[Opening Dataset records section]
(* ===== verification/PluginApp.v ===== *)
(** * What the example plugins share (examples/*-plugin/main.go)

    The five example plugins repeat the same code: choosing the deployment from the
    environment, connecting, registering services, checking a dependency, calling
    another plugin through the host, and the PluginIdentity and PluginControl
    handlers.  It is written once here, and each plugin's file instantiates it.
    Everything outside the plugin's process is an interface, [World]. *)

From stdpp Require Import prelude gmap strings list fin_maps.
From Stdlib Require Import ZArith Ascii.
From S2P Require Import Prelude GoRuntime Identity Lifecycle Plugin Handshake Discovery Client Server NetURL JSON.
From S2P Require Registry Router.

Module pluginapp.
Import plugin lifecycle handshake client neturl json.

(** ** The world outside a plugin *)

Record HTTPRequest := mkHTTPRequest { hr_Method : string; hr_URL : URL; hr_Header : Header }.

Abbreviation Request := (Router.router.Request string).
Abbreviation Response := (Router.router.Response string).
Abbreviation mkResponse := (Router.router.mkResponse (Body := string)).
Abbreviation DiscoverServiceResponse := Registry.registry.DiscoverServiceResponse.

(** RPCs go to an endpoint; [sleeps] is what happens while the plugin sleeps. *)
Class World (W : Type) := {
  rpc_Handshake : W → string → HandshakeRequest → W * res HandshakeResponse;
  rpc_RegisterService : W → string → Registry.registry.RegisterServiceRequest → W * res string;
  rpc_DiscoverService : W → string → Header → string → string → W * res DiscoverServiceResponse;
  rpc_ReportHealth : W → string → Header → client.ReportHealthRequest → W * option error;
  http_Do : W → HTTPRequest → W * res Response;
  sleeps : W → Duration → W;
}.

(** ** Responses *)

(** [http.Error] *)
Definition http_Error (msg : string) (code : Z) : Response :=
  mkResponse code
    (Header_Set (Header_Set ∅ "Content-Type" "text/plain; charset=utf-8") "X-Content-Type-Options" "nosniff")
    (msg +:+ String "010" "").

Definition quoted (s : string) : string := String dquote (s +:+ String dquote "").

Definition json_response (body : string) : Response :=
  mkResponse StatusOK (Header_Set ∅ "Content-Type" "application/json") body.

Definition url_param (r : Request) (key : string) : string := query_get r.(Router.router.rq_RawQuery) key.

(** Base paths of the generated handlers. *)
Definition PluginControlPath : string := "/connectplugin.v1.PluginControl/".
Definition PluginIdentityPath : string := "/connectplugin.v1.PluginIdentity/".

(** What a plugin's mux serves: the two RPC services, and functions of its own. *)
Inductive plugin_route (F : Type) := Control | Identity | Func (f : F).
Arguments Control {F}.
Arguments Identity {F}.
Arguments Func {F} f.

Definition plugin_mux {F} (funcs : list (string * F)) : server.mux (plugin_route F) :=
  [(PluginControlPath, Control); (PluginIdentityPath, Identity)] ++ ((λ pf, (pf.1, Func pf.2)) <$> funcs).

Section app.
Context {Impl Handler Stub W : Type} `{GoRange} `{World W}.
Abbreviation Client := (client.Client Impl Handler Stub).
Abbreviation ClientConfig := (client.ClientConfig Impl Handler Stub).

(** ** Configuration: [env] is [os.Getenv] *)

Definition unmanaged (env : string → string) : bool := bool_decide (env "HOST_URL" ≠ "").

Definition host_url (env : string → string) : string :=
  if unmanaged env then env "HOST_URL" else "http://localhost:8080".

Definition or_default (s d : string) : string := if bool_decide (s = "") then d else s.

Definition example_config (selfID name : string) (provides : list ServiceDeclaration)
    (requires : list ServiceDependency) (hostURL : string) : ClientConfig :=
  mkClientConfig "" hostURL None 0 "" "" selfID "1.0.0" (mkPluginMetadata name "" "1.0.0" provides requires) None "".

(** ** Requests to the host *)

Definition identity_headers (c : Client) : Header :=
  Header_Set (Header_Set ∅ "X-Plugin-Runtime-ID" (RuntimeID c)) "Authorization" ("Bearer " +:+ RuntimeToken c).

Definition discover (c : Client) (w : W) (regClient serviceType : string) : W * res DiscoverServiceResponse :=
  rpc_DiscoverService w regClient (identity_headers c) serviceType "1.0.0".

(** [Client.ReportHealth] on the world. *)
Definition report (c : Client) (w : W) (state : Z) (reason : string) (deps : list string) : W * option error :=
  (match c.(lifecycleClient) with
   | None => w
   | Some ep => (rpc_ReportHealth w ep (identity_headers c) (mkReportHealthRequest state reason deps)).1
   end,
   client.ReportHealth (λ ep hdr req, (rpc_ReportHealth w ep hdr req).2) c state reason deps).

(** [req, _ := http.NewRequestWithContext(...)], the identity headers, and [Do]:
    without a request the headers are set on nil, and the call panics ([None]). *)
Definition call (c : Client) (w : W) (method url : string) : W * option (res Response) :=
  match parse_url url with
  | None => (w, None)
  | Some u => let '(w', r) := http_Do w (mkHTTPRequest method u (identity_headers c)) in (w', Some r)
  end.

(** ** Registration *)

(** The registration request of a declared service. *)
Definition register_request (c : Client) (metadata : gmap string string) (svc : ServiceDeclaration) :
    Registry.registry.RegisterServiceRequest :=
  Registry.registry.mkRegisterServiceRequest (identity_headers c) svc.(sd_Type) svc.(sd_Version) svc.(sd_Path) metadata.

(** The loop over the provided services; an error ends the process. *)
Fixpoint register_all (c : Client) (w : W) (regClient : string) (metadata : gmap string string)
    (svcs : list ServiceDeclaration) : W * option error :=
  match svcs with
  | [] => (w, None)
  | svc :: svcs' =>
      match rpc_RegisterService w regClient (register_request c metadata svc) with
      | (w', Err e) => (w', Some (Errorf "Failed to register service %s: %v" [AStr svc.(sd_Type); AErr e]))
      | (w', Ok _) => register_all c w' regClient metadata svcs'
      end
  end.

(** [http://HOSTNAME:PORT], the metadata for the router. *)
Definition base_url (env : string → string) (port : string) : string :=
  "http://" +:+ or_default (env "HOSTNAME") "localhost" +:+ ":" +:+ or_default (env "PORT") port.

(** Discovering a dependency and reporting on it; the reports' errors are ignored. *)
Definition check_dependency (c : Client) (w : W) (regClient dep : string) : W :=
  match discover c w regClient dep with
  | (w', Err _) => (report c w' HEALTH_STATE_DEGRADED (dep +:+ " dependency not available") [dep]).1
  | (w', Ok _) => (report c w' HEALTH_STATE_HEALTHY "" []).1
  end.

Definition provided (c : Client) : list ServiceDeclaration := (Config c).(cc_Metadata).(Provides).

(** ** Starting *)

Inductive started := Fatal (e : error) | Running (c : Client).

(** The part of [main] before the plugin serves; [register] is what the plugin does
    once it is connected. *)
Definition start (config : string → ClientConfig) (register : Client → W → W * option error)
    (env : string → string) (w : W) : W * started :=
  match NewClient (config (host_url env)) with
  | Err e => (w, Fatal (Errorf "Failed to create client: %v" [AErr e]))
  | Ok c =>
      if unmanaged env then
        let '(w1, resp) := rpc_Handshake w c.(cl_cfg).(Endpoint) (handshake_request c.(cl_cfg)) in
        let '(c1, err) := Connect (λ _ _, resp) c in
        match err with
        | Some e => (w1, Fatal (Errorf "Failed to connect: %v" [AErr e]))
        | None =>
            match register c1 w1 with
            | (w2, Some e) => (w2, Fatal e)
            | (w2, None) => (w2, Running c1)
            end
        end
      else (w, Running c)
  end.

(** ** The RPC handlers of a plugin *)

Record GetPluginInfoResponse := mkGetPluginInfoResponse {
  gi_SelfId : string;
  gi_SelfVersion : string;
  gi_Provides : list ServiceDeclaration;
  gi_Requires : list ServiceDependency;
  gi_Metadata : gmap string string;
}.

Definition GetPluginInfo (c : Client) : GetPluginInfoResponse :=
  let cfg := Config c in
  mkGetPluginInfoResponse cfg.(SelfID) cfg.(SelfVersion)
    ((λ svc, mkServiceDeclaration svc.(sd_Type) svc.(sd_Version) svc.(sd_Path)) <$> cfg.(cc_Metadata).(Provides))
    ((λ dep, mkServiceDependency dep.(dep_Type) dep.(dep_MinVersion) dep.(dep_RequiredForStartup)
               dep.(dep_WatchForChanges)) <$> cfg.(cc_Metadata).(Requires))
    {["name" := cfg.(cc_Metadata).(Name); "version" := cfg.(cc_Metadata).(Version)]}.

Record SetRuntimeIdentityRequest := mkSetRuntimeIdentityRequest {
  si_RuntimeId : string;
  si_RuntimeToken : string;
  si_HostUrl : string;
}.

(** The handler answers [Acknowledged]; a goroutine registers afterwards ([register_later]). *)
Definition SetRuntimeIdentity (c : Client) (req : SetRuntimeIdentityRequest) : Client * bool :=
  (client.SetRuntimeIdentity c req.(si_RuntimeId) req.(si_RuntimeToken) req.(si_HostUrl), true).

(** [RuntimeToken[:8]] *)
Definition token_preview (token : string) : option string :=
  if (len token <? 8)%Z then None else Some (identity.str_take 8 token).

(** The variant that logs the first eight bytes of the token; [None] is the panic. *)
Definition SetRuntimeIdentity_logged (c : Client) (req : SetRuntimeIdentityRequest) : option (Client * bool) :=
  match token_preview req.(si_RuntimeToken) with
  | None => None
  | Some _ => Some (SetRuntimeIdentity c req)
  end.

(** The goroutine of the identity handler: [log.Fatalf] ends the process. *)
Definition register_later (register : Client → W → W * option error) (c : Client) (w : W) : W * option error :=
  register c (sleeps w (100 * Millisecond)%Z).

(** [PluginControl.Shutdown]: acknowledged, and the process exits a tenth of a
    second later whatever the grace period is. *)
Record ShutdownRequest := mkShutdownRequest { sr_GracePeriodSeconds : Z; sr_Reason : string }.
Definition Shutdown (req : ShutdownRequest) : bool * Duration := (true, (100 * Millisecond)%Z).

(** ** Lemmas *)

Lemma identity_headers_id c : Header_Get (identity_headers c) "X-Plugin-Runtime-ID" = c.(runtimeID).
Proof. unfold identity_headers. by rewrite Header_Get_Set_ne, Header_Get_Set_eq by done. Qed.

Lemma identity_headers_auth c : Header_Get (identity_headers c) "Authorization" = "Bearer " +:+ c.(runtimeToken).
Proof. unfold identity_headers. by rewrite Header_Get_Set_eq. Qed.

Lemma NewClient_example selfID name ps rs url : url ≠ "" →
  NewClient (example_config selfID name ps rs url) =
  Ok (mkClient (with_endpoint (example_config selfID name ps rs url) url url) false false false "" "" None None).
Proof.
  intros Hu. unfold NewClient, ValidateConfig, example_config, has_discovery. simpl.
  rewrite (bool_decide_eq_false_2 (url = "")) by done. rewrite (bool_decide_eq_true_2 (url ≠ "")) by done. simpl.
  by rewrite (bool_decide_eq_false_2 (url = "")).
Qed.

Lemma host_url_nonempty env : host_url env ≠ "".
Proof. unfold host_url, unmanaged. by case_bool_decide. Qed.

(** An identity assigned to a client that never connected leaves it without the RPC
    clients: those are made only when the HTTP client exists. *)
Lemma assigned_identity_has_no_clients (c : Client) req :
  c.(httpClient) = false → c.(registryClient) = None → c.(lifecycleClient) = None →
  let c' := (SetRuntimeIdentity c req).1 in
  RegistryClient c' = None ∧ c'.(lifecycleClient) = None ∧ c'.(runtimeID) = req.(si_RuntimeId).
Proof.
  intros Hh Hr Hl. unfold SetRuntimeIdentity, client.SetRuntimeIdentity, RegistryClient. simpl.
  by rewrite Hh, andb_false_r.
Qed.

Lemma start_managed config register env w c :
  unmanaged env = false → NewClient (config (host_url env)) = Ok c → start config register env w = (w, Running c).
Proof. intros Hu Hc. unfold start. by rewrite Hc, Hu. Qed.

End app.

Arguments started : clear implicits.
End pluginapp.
[Closing Dataset records section]
Working from the material above, retype exactly the lines from the one with "(** ** Lemmas *)" through the one with "(** An identity", both included, and only those lines.

(** ** Lemmas *)

Lemma identity_headers_id c : Header_Get (identity_headers c) "X-Plugin-Runtime-ID" = c.(runtimeID).
Proof. unfold identity_headers. by rewrite Header_Get_Set_ne, Header_Get_Set_eq by done. Qed.

Lemma identity_headers_auth c : Header_Get (identity_headers c) "Authorization" = "Bearer " +:+ c.(runtimeToken).
Proof. unfold identity_headers. by rewrite Header_Get_Set_eq. Qed.

Lemma NewClient_example selfID name ps rs url : url ≠ "" →
  NewClient (example_config selfID name ps rs url) =
  Ok (mkClient (with_endpoint (example_config selfID name ps rs url) url url) false false false "" "" None None).
Proof.
  intros Hu. unfold NewClient, ValidateConfig, example_config, has_discovery. simpl.
  rewrite (bool_decide_eq_false_2 (url = "")) by done. rewrite (bool_decide_eq_true_2 (url ≠ "")) by done. simpl.
  by rewrite (bool_decide_eq_false_2 (url = "")).
Qed.

Lemma host_url_nonempty env : host_url env ≠ "".
Proof. unfold host_url, unmanaged. by case_bool_decide. Qed.

(** An identity assigned to a client that never connected leaves it without the RPC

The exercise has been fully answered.